Williams, the consensus top pick for a while, has stumbled a bit of late against Arizona and Notre Dame, which played the most aggressively disciplined defense he’s seen all year and picked him off three times last Saturday. A cynic might say the Heisman winner has many of the same problems Fields does as far as holding the football too long and trying to do too much under pressure. That would, of course, but too simplistic as Williams has displayed a far quicker release and more demonstrated ability to play in structure within the pocket. Still, calling him a better prospect than, say, Andrew Luck or Trevor Lawrence, is a stretch when you really dive in.

But make no mistake: Williams can throw absolute lasers from the pocket — with anticipation, I might add) in addition to making the kinds of rarified off-schedule plays only Mahomes, Josh Allen and prime Aaron Rodgers can boast of.

Maye, meanwhile, projects something like a Carson Palmer/Justin Herbert clone — arguably the kind of passer Fields should’ve been at this level — with machine-like precision throwing the ball down the field and every club in the bag you could want.

In a nutshell, either one is worthy of being a top pick. The question becomes which one you prefer.

After that, things stay even more interesting: what would you do with the second top-five pick you’ll likely have?

If the Bears retain the second-overall pick (which they currently have), trading down with a team that wants whichever quarterback they don’t take will net them an impressive haul, even if it’s only moving down one spot.

Moving down to No. 3 would be enough to take megastar prospect Marvin Harrison Jr. to pair with a new quarterback and Moore. Sliding down further leaves you in position to take a top offensive tackle (e.g. Olu Fashanu or Joe Alt), one of the best edge-rushers in the class (e.g. Jared Verse) of the next-best receiver (e.g. Rome Odunze, Keon Coleman) with a king’s ransom on the side.

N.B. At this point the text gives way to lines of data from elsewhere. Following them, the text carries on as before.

(** C5. (1) An iteration in the dark mode that finds the data ready and
    the latch armed completes a scan: it exchanges the bus and draws the
    spectrum decoded from the frame received, sample by sample as
    decoded, whether or not a dark spectrum is stored; an iteration in
    the dark mode publishes nothing else. (2) A long press in the dark
    mode stores the raw spectrum as the dark spectrum and returns to the
    menu. (3) From then on, along any run, every iteration in the
    continuous mode that finds the data ready completes a scan: it
    exchanges the bus and publishes, to the client when one is connected
    and to the display, the spectrum decoded from the frame received
    minus the stored dark spectrum, clamped at zero, sample by sample;
    an iteration in the continuous mode publishes nothing else. (4) No
    iteration changes the stored dark spectrum except another long press
    in the dark mode. *)
Theorem C5_dark_capture_scenario :
  (forall s inp, spectra_ok s -> raw_in_dark s inp) /\
  (forall s inp,
     let s' := after (loop inp) s in
     spectra_ok s ->
     currentState s = STATE_ACQUISITION_DARK -> longPress inp = true ->
     darkSpectrumSaved s' = true /\
     dark_spectrum_data s' = raw_pixel_data s /\
     currentState s' = STATE_MAIN_MENU /\
     spectra_ok s') /\
  (forall ts s,
     spectra_ok s -> darkSpectrumSaved s = true ->
     all_polls corrected_in_cont ts s /\
     darkSpectrumSaved (after (run ts) s) = true) /\
  (forall s inp,
     ~ (currentState s = STATE_ACQUISITION_DARK /\ longPress inp = true) ->
     dark_spectrum_data (after (loop inp) s) = dark_spectrum_data s /\
     darkSpectrumSaved (after (loop inp) s) = darkSpectrumSaved s).
Proof.
  split; [|split; [|split]].
  - intros s inp Hok. exact (dark_iteration inp s Hok).
  - intros s inp s' Hok Hst Hlp.
    destruct (capture_front inp s Hst Hlp) as [Hmenu Hsd].
    set (s1 := after (loop_front inp) s) in *.
    assert (Hacq : loop_acquisition inp s1 = ([], s1))
      by (apply acquisition_menu; rewrite Hmenu; reflexivity).
    assert (Hs' : forall {A} (f : State -> A),
               (forall v s, f (set_redrawScreen v s) = f s) -> f s' = f s1).
    { intros A f Hf. unfold s'. rewrite loop_after. fold s1.
      unfold after at 2. rewrite Hacq. cbn [snd].
      apply after_loop_redraw_view; [exact Hf|].
      left. rewrite Hmenu. reflexivity. }
    pose proof (Hs' _ stored_dark ltac:(reflexivity)) as Hd.
    pose proof (Hs' _ (fun s => currentState s) ltac:(reflexivity)) as Hc.
    cbn beta in Hc. rewrite Hsd in Hd. unfold stored_dark in Hd.
    injection Hd as Hd1 Hd2.
    destruct Hok as (Hlp' & Hlr & Hld & Hur & Hud).
    rewrite (memcpy_full _ _ _ Hld Hlr) in Hd1.
    assert (Hok' : spectra_ok s').
    { apply maintains_spectra_ok_loop. unfold spectra_ok. auto. }
    clearbody s' s1.
    split; [exact Hd2|]. split; [exact Hd1|]. split; [|exact Hok'].
    rewrite Hc. exact Hmenu.
  - intros ts s Hok Hsaved. split; [apply all_polls_corrected; assumption|].
    revert s Hok Hsaved. induction ts as [|t ts IH]; intros s Hok Hsaved.
    + exact Hsaved.
    + cbn [run]. rewrite after_seq. apply IH; destruct t as [|inp]; cbn [tick].
      * exact Hok.
      * apply maintains_spectra_ok_loop, Hok.
      * exact Hsaved.
      * apply saved_loop, Hsaved.
  - intros s inp Hno. pose proof (stored_dark_loop inp s Hno) as H.
    unfold stored_dark in H. injection H as H1 H2. auto.
Qed.

(** ** C6: leaving the single-scan mode *)

Lemma changeState_menu s :
  changeState STATE_MAIN_MENU s =
    ([], set_redrawScreen true (set_currentState STATE_MAIN_MENU s)).
Proof. reflexivity. Qed.

Lemma front_pre_spec inp s :
  when (fun _ => client_event inp) (modify (set_redrawScreen true)) s =
    ([], if client_event inp then set_redrawScreen true s else s).
Proof. unfold when, ite. destruct (client_event inp); reflexivity. Qed.

Lemma events_front_pre inp s :
  events (when (fun _ => client_event inp) (modify (set_redrawScreen true))) s
  = [].
Proof. unfold events. rewrite front_pre_spec. reflexivity. Qed.

Lemma after_front_pre inp s :
  after (when (fun _ => client_event inp) (modify (set_redrawScreen true))) s
  = if client_event inp then set_redrawScreen true s else s.
Proof. unfold after. rewrite front_pre_spec. reflexivity. Qed.

Lemma front_single_stay inp s :
  currentState s = STATE_ACQUISITION_SINGLE -> rotation inp = 0 ->
  loop_front inp s =
    ([], if client_event inp then set_redrawScreen true s else s).
Proof.
  intros Hst Hrot. rewrite (cmd_eta (loop_front inp)).
  unfold loop_front, loop_navigation.
  rewrite events_seq, after_seq, events_switch, after_switch.
  rewrite currentState_front_pre, Hst, events_front_pre, after_front_pre.
  rewrite events_when, after_when, Hrot. reflexivity.
Qed.

Lemma front_single_exit inp s :
  currentState s = STATE_ACQUISITION_SINGLE -> rotation inp <> 0 ->
  loop_front inp s =
    ([Serial_println "Saindo do modo unico (rotacao)..."],
     set_redrawScreen true
       (set_currentState STATE_MAIN_MENU
          (if client_event inp then set_redrawScreen true s else s))).
Proof.
  intros Hst Hrot. rewrite (cmd_eta (loop_front inp)).
  unfold loop_front, loop_navigation.
  rewrite events_seq, after_seq, events_switch, after_switch.
  rewrite currentState_front_pre, Hst, events_front_pre, after_front_pre.
  rewrite events_when, after_when.
  apply Z.eqb_neq in Hrot. rewrite Hrot. cbn [negb app].
  rewrite events_seq, after_seq, events_emit, after_emit.
  unfold events, after. rewrite changeState_menu. reflexivity.
Qed.

(** C6, as amended. In the single-scan mode a rotation leaves for the main
    menu at the top of the iteration whether or not the latch is armed:
    that iteration exchanges nothing on the bus and publishes nothing, and
    leaves the latch and the data-ready flag as they were. Without a
    rotation, an armed latch with data ready completes the scan (exchange,
    send, draw), clears latch and flag and stays in the mode; with the
    latch clear, a click asks for a new scan and arms the latch; otherwise
    the iteration waits. *)
Theorem C6_single_scan_exit (s : State) (inp : Inputs) :
  currentState s = STATE_ACQUISITION_SINGLE ->
  let s' := after (loop inp) s in
  (rotation inp <> 0 ->
     currentState s' = STATE_MAIN_MENU /\
     events (loop inp) s =
       [Serial_println "Saindo do modo unico (rotacao)...";
        Tft_menu STATE_MAIN_MENU] /\
     waitingForSingleScan s' = waitingForSingleScan s /\
     data_path s' = data_path s) /\
  (rotation inp = 0 ->
   dataReady s = true -> waitingForSingleScan s = true ->
     currentState s' = STATE_ACQUISITION_SINGLE /\
     waitingForSingleScan s' = false /\ dataReady s' = false /\
     events (loop inp) s =
       Spi_transferBytes (tx_buffer s) (spi_frame inp)
         :: wifi_events (client_up inp) (pixel_data s')
         ++ [Tft_graph STATE_ACQUISITION_SINGLE (pixel_data s')]) /\
  (rotation inp = 0 ->
   waitingForSingleScan s = false -> clicked inp = true ->
     currentState s' = STATE_ACQUISITION_SINGLE /\
     waitingForSingleScan s' = true /\
     events (loop inp) s =
       [Serial_println "Modo Unico: Pedindo novo scan...";
        Serial_println "Enviando primeiro comando (kick-start)...";
        Spi_writeBytes (tx_buffer s);
        Tft_message "Aguardando nova aquisicao..."]) /\
  (rotation inp = 0 ->
   dataReady s && waitingForSingleScan s = false ->
   clicked inp && negb (waitingForSingleScan s) = false ->
     currentState s' = STATE_ACQUISITION_SINGLE /\
     waitingForSingleScan s' = waitingForSingleScan s /\
     events (loop inp) s = []).
Proof.
  intros Hst s'.
  pose proof (loop_events inp s) as Hev. cbv zeta in Hev.
  pose proof (loop_after inp s) as Haf. fold s' in Haf.
  split; [|split; [|split]].
  - intros Hrot.
    pose proof (front_single_exit inp s Hst Hrot) as Hfront.
    unfold events at 2 3 4, after in Hev. unfold after at 2 3 in Haf.
    rewrite Hfront in Hev, Haf. cbn [fst snd] in Hev, Haf.
    set (s1 := set_redrawScreen true _) in *.
    rewrite (acquisition_menu inp s1 eq_refl) in Hev, Haf.
    cbn [fst snd] in Hev, Haf.
    unfold after in Haf. rewrite (loop_redraw_menu s1 eq_refl) in Hev, Haf.
    cbn in Hev, Haf. subst s1. clearbody s'. subst s'.
    rewrite Hev. destruct (client_event inp); repeat split; reflexivity.
  - intros Hrot Hr Hw.
    pose proof (front_single_stay inp s Hst Hrot) as Hfront.
    set (s1 := if client_event inp then _ else _) in Hfront.
    assert (Haf1 : after (loop_front inp) s = s1)
      by (unfold after; rewrite Hfront; reflexivity).
    assert (Hev1 : events (loop_front inp) s = [])
      by (unfold events; rewrite Hfront; reflexivity).
    pose proof (loop_scan_single inp s) as Hscan. cbv zeta in Hscan.
    fold s' in Hscan. rewrite Haf1, Hev1 in Hscan. cbn [app] in Hscan.
    assert (H1 : currentState s1 = STATE_ACQUISITION_SINGLE /\
                 dataReady s1 = true /\ waitingForSingleScan s1 = true /\
                 tx_buffer s1 = tx_buffer s).
    { unfold s1. destruct (client_event inp); auto. }
    destruct H1 as (Hst1 & Hr1 & Hw1 & Htx).
    destruct (Hscan Hst1 Hr1 Hw1) as (Hs' & Hev').
    clear Hscan Hev Haf Hfront Haf1 Hev1. clearbody s' s1.
    rewrite Hev', Htx. split; [|split; [|split]]; try reflexivity;
      rewrite Hs'; unfold applyDarkSpectrumCorrection, processData_Raw;
      cbn; destruct (darkSpectrumSaved s1); cbn; assumption || reflexivity.
  - intros Hrot Hw Hclk.
    pose proof (front_single_stay inp s Hst Hrot) as Hfront.
    unfold events at 2 3 4, after in Hev. unfold after at 2 3 in Haf.
    rewrite Hfront in Hev, Haf. cbn [fst snd app] in Hev, Haf.
    set (s1 := if client_event inp then _ else _) in *.
    assert (H1 : currentState s1 = STATE_ACQUISITION_SINGLE /\
                 waitingForSingleScan s1 = false /\
                 tx_buffer s1 = tx_buffer s).
    { unfold s1. destruct (client_event inp); auto. }
    destruct H1 as (Hst1 & Hw1 & Htx).
    assert (Hacq : loop_acquisition inp s1 =
              ([Serial_println "Modo Unico: Pedindo novo scan...";
                Serial_println "Enviando primeiro comando (kick-start)...";
                Spi_writeBytes (tx_buffer s1);
                Tft_message "Aguardando nova aquisicao..."],
               set_waitingForSingleScan true s1)).
    { rewrite (cmd_eta (loop_acquisition inp)). unfold loop_acquisition.
      rewrite events_switch, after_switch, Hst1.
      rewrite events_seq, after_seq, events_ite, after_ite, Hw1.
      rewrite andb_false_r, !events_when, !after_when, Hw1, Hclk.
      cbn [andb negb]. rewrite !events_seq, !after_seq.
      rewrite events_requestFirstScan, after_requestFirstScan.
      rewrite !events_emit, !after_emit, !events_modify, !after_modify.
      cbn. rewrite andb_false_r. reflexivity. }
    rewrite Hacq in Hev, Haf. cbn [fst snd] in Hev, Haf.
    unfold after in Haf.
    rewrite loop_redraw_acquisition in Hev, Haf by (cbn; rewrite Hst1; reflexivity).
    cbn [fst snd] in Hev, Haf. rewrite app_nil_r in Hev.
    clearbody s' s1. subst s'. rewrite Hev, Htx.
    split; [exact Hst1|]. split; reflexivity.
  - intros Hrot Hrw Hclk.
    pose proof (front_single_stay inp s Hst Hrot) as Hfront.
    unfold events at 2 3 4, after in Hev. unfold after at 2 3 in Haf.
    rewrite Hfront in Hev, Haf. cbn [fst snd app] in Hev, Haf.
    set (s1 := if client_event inp then _ else _) in *.
    assert (H1 : currentState s1 = STATE_ACQUISITION_SINGLE /\
                 waitingForSingleScan s1 = waitingForSingleScan s /\
                 dataReady s1 = dataReady s).
    { unfold s1. destruct (client_event inp); auto. }
    destruct H1 as (Hst1 & Hw1 & Hr1).
    rewrite <- Hw1 in Hrw, Hclk. rewrite <- Hr1 in Hrw.
    destruct (acquisition_single_idle inp s1 Hst1 Hrw Hclk) as (Hnil & Hafter).
    fold (events (loop_acquisition inp) s1) in Hev.
    fold (after (loop_acquisition inp) s1) in Hev, Haf.
    rewrite Hnil in Hev. rewrite Hafter in Hev, Haf.
    set (s2 := if dataReady s1 && _ then _ else _) in *.
    assert (H2 : currentState s2 = STATE_ACQUISITION_SINGLE /\
                 waitingForSingleScan s2 = waitingForSingleScan s1).
    { unfold s2. destruct (dataReady s1 && _); auto. }
    destruct H2 as (Hst2 & Hw2).
    unfold after in Haf.
    rewrite loop_redraw_acquisition in Hev, Haf by (rewrite Hst2; reflexivity).
    cbn [fst snd app] in Hev, Haf. clearbody s' s2 s1. subst s'.
    rewrite Hev, Hw2, Hw1, Hst2. auto.
Qed.
(** * A shallow embedding of [command_line_parser.hpp]

    The header defines one class, [CommandLineParser], holding a schema
    (declared arguments, at most one argument pack, declared options with
    their short-name aliases) and the values bound by the last [Parse].

    The embedding follows the header function by function:
    - the C and C++ library routines the header calls ([std::isalpha],
      [std::isalnum], [std::stoi], [std::setw], [std::to_string]);
    - [Value], [Argument], [Option] and the parser object itself;
    - [VerifyName], [AddArgument], [AddArgumentPack], [AddOption];
    - [UsageInfo] and [HelpInfo];
    - [Parse], split at the loops of its body, and [operator[]].

    [std::map] is a [gmap]; [std::vector] is a [list]; [size_t] arithmetic
    that can wrap is written in [Z] modulo [2^64]; a call of [exit] and an
    out-of-range [operator[]] on a vector are outcomes of [Parse]. *)

From Stdlib Require Import String Ascii ZArith List Lia.
From stdpp Require Import gmap strings list fin_maps sorting pretty.
From Equations Require Import Equations.
From Equations.Prop Require Import Logic.

(** ** Library routines used by the header *)

Module CLib.

(** Character classes of [<cctype>] in the "C" locale; no character
    outside ASCII is in any of them. *)
Definition code (c : ascii) : nat := nat_of_ascii c.

Definition between (lo hi : nat) (c : ascii) : bool :=
  Nat.leb lo (code c) && Nat.leb (code c) hi.

Definition isdigit (c : ascii) : bool := between 48 57 c.
Definition isupper (c : ascii) : bool := between 65 90 c.
Definition islower (c : ascii) : bool := between 97 122 c.
Definition isalpha (c : ascii) : bool := isupper c || islower c.
Definition isalnum (c : ascii) : bool := isalpha c || isdigit c.
(** space, and the range from horizontal tab to carriage return *)
Definition isspace (c : ascii) : bool := Nat.eqb (code c) 32 || between 9 13 c.

Definition digit_value (c : ascii) : Z := Z.of_nat (code c - 48).

(** [s.substr(pos)] for [pos <= s.size()]. *)
Fixpoint substr (pos : nat) (s : string) : string :=
  match pos, s with
  | O, _ => s
  | S pos', String _ s' => substr pos' s'
  | S _, EmptyString => EmptyString
  end.

(** [s.substr(0, n)]. *)
Fixpoint prefix (n : nat) (s : string) : string :=
  match n, s with
  | S n', String c s' => String c (prefix n' s')
  | _, _ => EmptyString
  end.

(** [s.find(c)]: the position of the first [c], [None] for [npos]. *)
Fixpoint find (c : ascii) (s : string) : option nat :=
  match s with
  | EmptyString => None
  | String d s' => if Ascii.eqb d c then Some O else S <$> find c s'
  end.
(** ** Machine integers *)

(** The value of a signed [w]-bit integer after wrap-around. *)
Definition wrapS (w z : Z) : Z := (z + 2 ^ (w - 1)) mod 2 ^ w - 2 ^ (w - 1).
Definition int64 (z : Z) : Z := wrapS 64 z.
Definition int32 (z : Z) : Z := wrapS 32 z.
Definition uint32 (z : Z) : Z := z mod 2 ^ 32.

Definition in_int64 (z : Z) : Prop := - 2 ^ 63 <= z < 2 ^ 63.
Definition in_int32 (z : Z) : Prop := - 2 ^ 31 <= z < 2 ^ 31.

#[export] Instance in_int64_dec z : Decision (in_int64 z).
Proof. unfold in_int64. apply _. Defined.
#[export] Instance in_int32_dec z : Decision (in_int32 z).
Proof. unfold in_int32. apply _. Defined.

(** [sort.Strings]: the sorted permutation, unique because the order on strings is total. *)
Definition sort_Strings (l : list string) : list string := merge_sort String.le l.

(** ** Tactics *)

(** Split every [if] and [match] of the goal on a boolean comparison. *)
Ltac simp_bool :=
  repeat match goal with
  | H : Z.eqb _ _ = true |- _ => apply Z.eqb_eq in H
  | H : Z.eqb _ _ = false |- _ => apply Z.eqb_neq in H
  | H : Z.ltb _ _ = true |- _ => apply Z.ltb_lt in H
  | H : Z.ltb _ _ = false |- _ => apply Z.ltb_ge in H
  | H : Z.leb _ _ = true |- _ => apply Z.leb_le in H
  | H : Z.leb _ _ = false |- _ => apply Z.leb_gt in H
  | H : Nat.eqb _ _ = true |- _ => apply Nat.eqb_eq in H
  | H : Nat.eqb _ _ = false |- _ => apply Nat.eqb_neq in H
  | H : String.eqb _ _ = true |- _ => apply String.eqb_eq in H
  | H : String.eqb _ _ = false |- _ => apply String.eqb_neq in H
  | H : _ && _ = true |- _ => apply andb_true_iff in H; destruct H
  | H : _ || _ = false |- _ => apply orb_false_iff in H; destruct H
  | H : negb _ = true |- _ => apply negb_true_iff in H
  | H : negb _ = false |- _ => apply negb_false_iff in H
  end.

(** Case analysis on the scrutinee of a [match] or [if] of the goal, keeping its equation. *)
Ltac case_goal :=
  match goal with
  | |- context [match ?x with _ => _ end] =>
      lazymatch x with
      | context [match _ with _ => _ end] => fail
      | _ => destruct x eqn:?
      end
  end.

Ltac crush := repeat (case_goal; simp_bool; simplify_eq/=); try done; try lia.

(** ** Shared lemmas *)

Lemma str_app_nil_r (s : string) : s +:+ "" = s.
Proof. induction s as [|c s IH]; [done|]. change (String c (s +:+ "") = String c s). by rewrite IH. Qed.
(** C33. The only panics are misuse: in a well-formed signal no operation closes a channel twice,
    sends on a closed channel, follows a nil observer or indexes out of range, and every operation
    that returns leaves the signal well-formed. *)
Theorem signal_safe op s :
  signal_wf s ->
  match signal_exec op s with
  | Ret s' => signal_wf s'
  | Panic _ => misuse op s
  | Blocked => True
  end.
Proof.
  intros W. destruct (signal_exec op s) as [s'|e|] eqn:Hex; [by eapply exec_step| |done].
  destruct op as [pick st|min st| |i|i|i]; simpl in *.
  - unfold Signal_SetState in Hex. destruct (is_allowed s st); [|done]. simpl in Hex.
    destruct (sig_state s =? st); [done|].
    rewrite release_waiters_ok in Hex by (apply W || (intros; by apply W.(wf_open s))).
    simpl in Hex.
    destruct (notify_observers_cases pick st (sig_observers s) (sig_heap s))
      as [(h' & Hn & _)|(Hn & _)]; [apply W|apply W|by intros; eapply W.(wf_heap s)|..];
      by rewrite Hn in Hex.
  - assert (sig_next s ∉ sig_chans s) as Hf by (intros ?%(wf_chans s W); lia).
    destruct min; unfold WaitForState, WaitForStateMin, waitForWaiter in Hex; simpl in Hex;
      destruct (_ || _); simpl in Hex; try done; by rewrite close_chan_ok in Hex.
  - done.
  - unfold observer_recv in Hex. destruct (sig_heap s !! i) as [o|]; [|done].
    destruct (obs_c o); [destruct (obs_c_closed o)|]; done.
  - unfold stop_close in Hex. destruct (sig_heap s !! i) as [o|]; [|by left].
    destruct (obs_closed o) eqn:E; [|done]. right. eauto.
  - unfold stop_remove in Hex.
    destruct (remove_loop_filter i (sig_observers s)) as (arr & n & Hr & _); [apply W|].
    rewrite Hr in Hex. simpl in Hex. destruct (sig_heap s !! i) as [o|]; [|by left].
    destruct (obs_c_closed o) eqn:E; [|done]. right. eauto.
Qed.

Lemma signal_safe_witness :
  match signal_exec (OpSetState (fun _ => false) 2) signal_demo with
  | Ret s' => signal_wf s'
  | Panic _ => misuse (OpSetState (fun _ => false) 2) signal_demo
  | Blocked => True
  end.
Proof. apply (signal_safe (OpSetState (fun _ => false) 2)). apply NewSignal_wf. Defined.

(** A state change reaches every observer that is being read, and blocks exactly when some
    running observer has not been read: for an allowed new state, either [SetState] returns with
    the new state current and in the buffer of every observer that has not been stopped, or it
    blocks and an observer that has not been stopped still holds an unread state. *)
Theorem SetState_delivers pick st s :
  signal_wf s -> is_allowed s st = true -> sig_state s <> st ->
  (exists s', Signal_SetState pick st s = Ret s' /\ sig_state s' = st /\
     sig_observers s' = sig_observers s /\
     forall i o, Some i ∈ sig_observers s -> sig_heap s !! i = Some o -> obs_closed o = false ->
       obs_c o = [] /\ exists o', sig_heap s' !! i = Some o' /\ obs_c o' = [st]) \/
  (Signal_SetState pick st s = Blocked /\
     exists i o, Some i ∈ sig_observers s /\ sig_heap s !! i = Some o /\
       obs_closed o = false /\ obs_c o <> []).
Proof.
  intros W Ha Hne. unfold Signal_SetState. rewrite Ha. simpl.
  rewrite (proj2 (Z.eqb_neq _ _) Hne).
  rewrite release_waiters_ok by (apply W || (intros; by apply W.(wf_open s))). simpl.
  destruct (notify_observers_cases pick st (sig_observers s) (sig_heap s))
    as [(h' & -> & Hh' & _)|(-> & Hb)]; [apply W|apply W|by intros; eapply W.(wf_heap s)|..]; simpl.
  - left. eexists. split; [done|]. simpl. split_and!; [done|done|].
    intros i o Hin Hi Hcl. destruct (Hh' i o Hi) as (o' & Hi' & _ & _ & _ & Hst & _).
    destruct (Hst Hin Hcl) as [? ?]. eauto.
  - by right.
Qed.

Lemma SetState_delivers_witness :
  exists s', signal_exec OpObserve signal_demo = Ret s' /\
    Signal_SetState (fun _ => false) 1 s' = Blocked.
Proof.
  eexists. split; [vm_compute; reflexivity|].
  edestruct (SetState_delivers (fun _ => false) 1) as [(s' & Hs & _)|[Hb _]];
    [eapply observe_wf; [apply (NewSignal_wf [0;1;2])|vm_compute; reflexivity]
    |vm_compute; reflexivity|vm_compute; discriminate| |exact Hb].
  vm_compute in Hs. discriminate Hs.
Defined.

(** [Stop] removes its own observer and nothing else: the in-place shifting loop leaves the
    other observers registered in their order, the stopped observer can no longer block a state
    change, and its channel is closed. *)
Theorem Stop_removes i s s' :
  signal_wf s -> observer_Stop i s = Ret s' ->
  sig_observers s' = filter (fun x => x <> Some i) (sig_observers s) /\
  sig_state s' = sig_state s /\
  (exists o, sig_heap s' !! i = Some o /\ obs_c_closed o = true /\ obs_closed o = true) /\
  (forall j, j <> i -> sig_heap s' !! j = sig_heap s !! j).
Proof.
  intros W. unfold observer_Stop. destruct (stop_close i s) as [s1| |] eqn:Hc; simpl; try done.
  intros Hr. assert (signal_wf s1) as W1 by (eapply (exec_step (OpStopClose i)); eauto).
  pose proof (stop_remove_wf i s1 s' W1 Hr) as (_ & Hst & _ & _ & Ho).
  unfold stop_close in Hc. destruct (sig_heap s !! i) as [o|] eqn:Hi; [|done].
  destruct (obs_closed o); simplify_eq/=. split_and!; try done.
  - unfold stop_remove in Hr. simpl in Hr. rewrite lookup_insert_eq in Hr.
    destruct (remove_loop _ _ _ _ _) as [[arr n]| |]; simpl in Hr; try done.
    destruct (obs_c_closed o); simplify_eq/=. rewrite insert_insert_eq, lookup_insert_eq. eauto.
  - intros j Hj. unfold stop_remove in Hr. simpl in Hr. rewrite lookup_insert_eq in Hr.
    destruct (remove_loop _ _ _ _ _) as [[arr n]| |]; simpl in Hr; try done.
    destruct (obs_c_closed o); simplify_eq/=. by rewrite insert_insert_eq, lookup_insert_ne.
Qed.

Definition signal_demo2 : Signal :=
  match signal_execs [OpObserve; OpObserve; OpObserve] signal_demo with Ret s => s | _ => signal_demo end.

Lemma signal_demo2_wf : signal_wf signal_demo2.
Proof.
  unfold signal_demo2. destruct (signal_execs _ _) eqn:E; try apply NewSignal_wf.
  eapply execs_step; [apply (NewSignal_wf [0;1;2])|exact E].
Qed.

Lemma Stop_removes_witness :
  exists s', observer_Stop 1 signal_demo2 = Ret s' /\
    sig_observers s' = filter (fun x => x <> Some 1%nat) (sig_observers signal_demo2).
Proof.
  eexists. split; [vm_compute; reflexivity|].
  eapply (Stop_removes 1); [apply signal_demo2_wf|vm_compute; reflexivity].
Defined.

(Personally, I’d err on the side of taking the blue-chip prospect like Harrison. The Bears don’t have enough of those players, and this one could make your rookie quarterback better immediately.)

Look at that: a Bears topic that’s actually exciting to talk about!

On the one hand, it’s thoroughly miserable to keep looking ahead with hope toward a theoretical future the Bears might find a way to “Bears” up rather than root for a winner right now.

That said, the goal should be to hunt for championships, not mediocrity, and the Bears are nowhere near either one at this point. Only three teams have made the playoffs since the NFL merger, and the Bears won’t be the fourth whether Fields or one of his backups plays the rest of the way. And even if they did, what would it matter?

With nothing substantial to root for this year, it’s time to do what we Chicago fans do best: look toward next year. Fortunately, that outlook might legitimately be bright. It’s got to be better than this, right?